Some parasites “zombify” animals. Parasites are organisms which live inside the body or on the surface of the host animals. As they obtain their survival needs, such as nutrients and protection, from their hosts, the hosts are harmed or even eventually killed. In some cases, the host animals behave in abnormal or crazy ways, which still intrigue scientists with unanswered questions.
Zombie animal no. 1: The carpenter ant that bites a leaf with a dead grip
In tropical forests (such as in Brazil) there is a fungus called Ophiocordyceps unilateralis that lives in carpenter ants (Camponotus spp.). After a fungus spore infects an ant’s exoskeleton, it not only obtains nutrients from the ant but also grows a germtube and hyphae throughout the ant’s muscle network. In three weeks, the ant comes under control of the fungus and behaves abnormally, such as by spending less time in the ant colony and wandering outside the ant nest.
At an appropriate time, the fungus “commands” the ant to climb onto a plant, to a height of about 25cm above ground, bite a leaf or twig, and die there. At the same time, the fungus stalk emerges from the back of the ant’s head, at the junction of exoskeleton plates. When the fungus matures, its spores will spread to nearby soil and plants, and infect other unlucky victims.
It is still unclear why the infected carpenter ants always climb onto their death plants at around noon. As regards why they have to climb to around 25cm, research has revealed that the temperature and humidity at this height is more favourable to the growth of Ophiocordyceps unilateralis. As the ant climbs to this height, the fungus releases some unknown substance that destroys the ant’s jaw muscles, so it bites so tightly on the plant that the muscles can no longer relax. The result is that the fungus propagates at the most optimal spot. How amazing!
Zombie animal no. 2: The praying mantis that drowns itself
Horsehair worms are parasites that spend most of their lives inside the hosts’ bodies. They only leave their hosts when it is time to breed in water. They lay eggs in water, which will be eaten by larvae of aquatic insects such as mayflies and dragonflies. This is the beginning of the parasitic process.
Horsehair worms remain in the bodies of their hosts until the hosts become adults and are preyed upon by other insects, such as a praying mantis. A worm then becomes a parasite of the praying mantis, living in it.

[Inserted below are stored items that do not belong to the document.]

(** One operation sends commands of the instance's own only. *)
Lemma perform_calls {S} (exec : handler S) (o : StreamOps.op) (this : t S) :
  exists s' d ids',
    snd (StreamOps.perform exec o this)
    = set_processedMessageIds ids'
        (set_client {| store := s'; trace := trace (client this) ++ d |} this) /\
    forallb (own_command this) (calls d) = true.
Proof.
  destruct o as [| |data| | | |]; simpl.
  - (* connect *)
    destruct this as [u key group consumer w ids]. unfold connect. unfold_M.
    destruct (exec Connect _) as [[[]|e] s1]; simpl.
    + destruct (exec _ s1) as [[r|e] s2]; simpl.
      * do 3 eexists. split; [rewrite <- !app_assoc; reflexivity|own_commands].
      * destruct (String.eqb _ _); simpl;
          (do 3 eexists; split; [rewrite <- ?app_assoc; reflexivity|own_commands]).
    + destruct (String.eqb _ _); simpl;
        (do 3 eexists; split; [rewrite <- ?app_assoc; reflexivity|own_commands]).
  - (* disconnect *)
    remember (disconnect exec this) as res eqn:Hres.
    unfold disconnect in Hres. unfold try_catch at 1 in Hres.
    unfold bind at 1 in Hres. unfold try_catch at 1 in Hres.
    destruct (processedMessageIds this) as [|x l] eqn:E.
    + rewrite deleteProcessedMessages_empty in Hres by exact E.
      destruct this as [u key group consumer [s tr] ids]. simpl in E. subst ids.
      revert Hres. unfold_M.
      destruct (exec Disconnect _) as [[[]|e] s']; simpl; intros ->; simpl;
        (do 3 eexists; split;
         [unfold set_processedMessageIds; simpl; rewrite <- ?app_assoc; reflexivity
         |own_commands]).
    + rewrite deleteProcessedMessages_nonempty in Hres by congruence.
      rewrite <- E in *. clear E x l.
      destruct this as [u key group consumer [s tr] ids]. simpl in *.
      revert Hres.
      destruct (exec (XDEL _ _) _) as [[n|e] s1]; simpl;
        unfold_M; destruct (exec Disconnect _) as [[[]|e'] s']; simpl;
        intros ->; simpl;
        (do 3 eexists; split;
         [unfold set_processedMessageIds; simpl; rewrite <- ?app_assoc; reflexivity
         |own_commands]).
  - (* addMessage *)
    destruct this as [u key group consumer w ids]. unfold addMessage. unfold_M.
    destruct (exec _ _) as [[r|e] s1]; simpl;
      (do 3 eexists; split; [rewrite <- ?app_assoc; reflexivity|own_commands]).
  - (* getFailedMessage *)
    destruct (getFailedMessage_spec exec this) as (d & Hd & Hsnd & _).
    destruct (getFailedMessage exec this) as [r m]. simpl in *. subst m.
    do 3 eexists. split; [destruct this; reflexivity|].
    rewrite calls_cons, Hd. destruct this. own_commands.
  - (* consumeMessage *)
    destruct (consumeMessage_spec exec this)
      as (md & s' & d & d_ack & ids' & E & _ & _ & Hcalls & Hack).
    rewrite E. simpl. exists s', (d ++ d_ack), ids'. split; [reflexivity|].
    rewrite calls_app, forallb_app. apply andb_true_intro. split.
    + destruct (fst (getFailedMessage exec this)) as [md0|e];
        [destruct (JS.truthy (message md0)); [destruct Hcalls as [Hcalls _]|]|];
        rewrite Hcalls; destruct this; own_commands.
    + destruct Hack as [(_ & -> & _) | (i & _ & _ & Hcases)]; [reflexivity|].
      destruct Hcases as [(e & -> & _) | [(n & -> & _)
                         | [(n & m & -> & _) | (n & e & -> & _)]]];
        destruct this; own_commands.
  - (* deleteProcessedMessages *)
    destruct (processedMessageIds this) as [|x l] eqn:E.
    + rewrite deleteProcessedMessages_empty by exact E.
      exists (store (client this)), [], [].
      destruct this as [u key group consumer [s tr] ids]. simpl in *. subst ids.
      unfold set_processedMessageIds. simpl. rewrite app_nil_r. split; reflexivity.
    + rewrite deleteProcessedMessages_nonempty by congruence.
      destruct this as [u key group consumer [s tr] ids]. simpl in *.
      destruct (exec _ _) as [[n|e] s1]; simpl;
        (do 3 eexists; split; [reflexivity|own_commands]).
  - (* length *)
    destruct this as [u key group consumer w ids]. unfold length. unfold_M.
    destruct (exec _ _) as [[r|e] s1]; simpl;
      (do 3 eexists; split; [rewrite <- ?app_assoc; reflexivity|own_commands]).
Qed.

(** X16.  An instance keeps to its own keys.  Whatever operations are run
    on a MessageStream, every command it sends is the opening or closing of
    the connection or a stream command on the instance's own stream key,
    with its own group and consumer where the command names them; it sends
    no list command. *)
Theorem stream_sends_own_commands_only {S} (exec : handler S)
    (ops : list StreamOps.op) (this : t S) :
  forallb (own_command this)
    (calls (new_events (client this) (client (StreamOps.run exec ops this))))
  = true.
Proof.
  assert (H : exists d,
    trace (client (StreamOps.run exec ops this)) = trace (client this) ++ d /\
    forallb (own_command this) (calls d) = true).
  { revert this. induction ops as [|o ops IH]; intros this.
    - exists []. simpl. rewrite app_nil_r. split; reflexivity.
    - destruct (perform_calls exec o this) as (s1 & d1 & ids1 & E1 & H1).
      change (StreamOps.run exec (o :: ops) this)
        with (StreamOps.run exec ops (snd (StreamOps.perform exec o this))).
      destruct (IH (snd (StreamOps.perform exec o this))) as (d2 & Ht2 & H2).
      rewrite E1 in Ht2, H2 |- *. rewrite own_command_fields in H2.
      replace (trace (client (set_processedMessageIds ids1
                 (set_client {| store := s1; trace := trace (client this) ++ d1 |}
                    this))))
        with (trace (client this) ++ d1) in Ht2 by (destruct this; reflexivity).
      exists (d1 ++ d2). split.
      + rewrite Ht2, app_assoc. reflexivity.
      + rewrite calls_app, forallb_app, H1, H2. reflexivity. }
  destruct H as (d & Ht & H).
  unfold new_events. rewrite Ht, drop_app_length. exact H.
Qed.
End Conduct.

The infected praying mantis feels hungry all the time and keeps looking for food, while the horsehair worms grows inside its body—often reaching up to several times the body length of its host! When a parasite matures, it releases some chemicals that affect the behaviour of the praying mantis, causing it to drown itself in a water body such as a pond or river.
As the praying mantis jumps into the water, the horsehair worms emerges from the end of its abdomen. The host dies while the parasite will later breed, with the offspring bound for new hosts. The story repeats itself.
Zombie animal no. 3: The snail that attracts its killer
Leucochloridium sp. is a flatworm that lives in a snail as its intermediate host. It absorbs nutrients from the snail’s body, and intrudes itself into its host’s eyestalks. The muscles of the infected eyestalks become swollen and extremely brightly coloured.
Now, after being taken over and influenced by a little understood chemical mechanism instead of avoiding its predatory birds, the normally nocturnal snail carries out dangerous moves including exposing itself high up on plant in daylight. Moreover, the infected zombie snail is more active and can move three times faster than normal snails!
As the snail climbs up high, its pulsating, brightly coloured and swollen eyestalks look exactly like plump, juicy worms, which easily attract the final host of the parasitic flat worm—a bird.
Leucochloridium sp. will not kill the host bird, but reproduces inside its body, with the eggs spread to different places through the bird’s faeces. The life cycle of the parasite comes full circle perfectly as the bird’s faeces become food for a snail.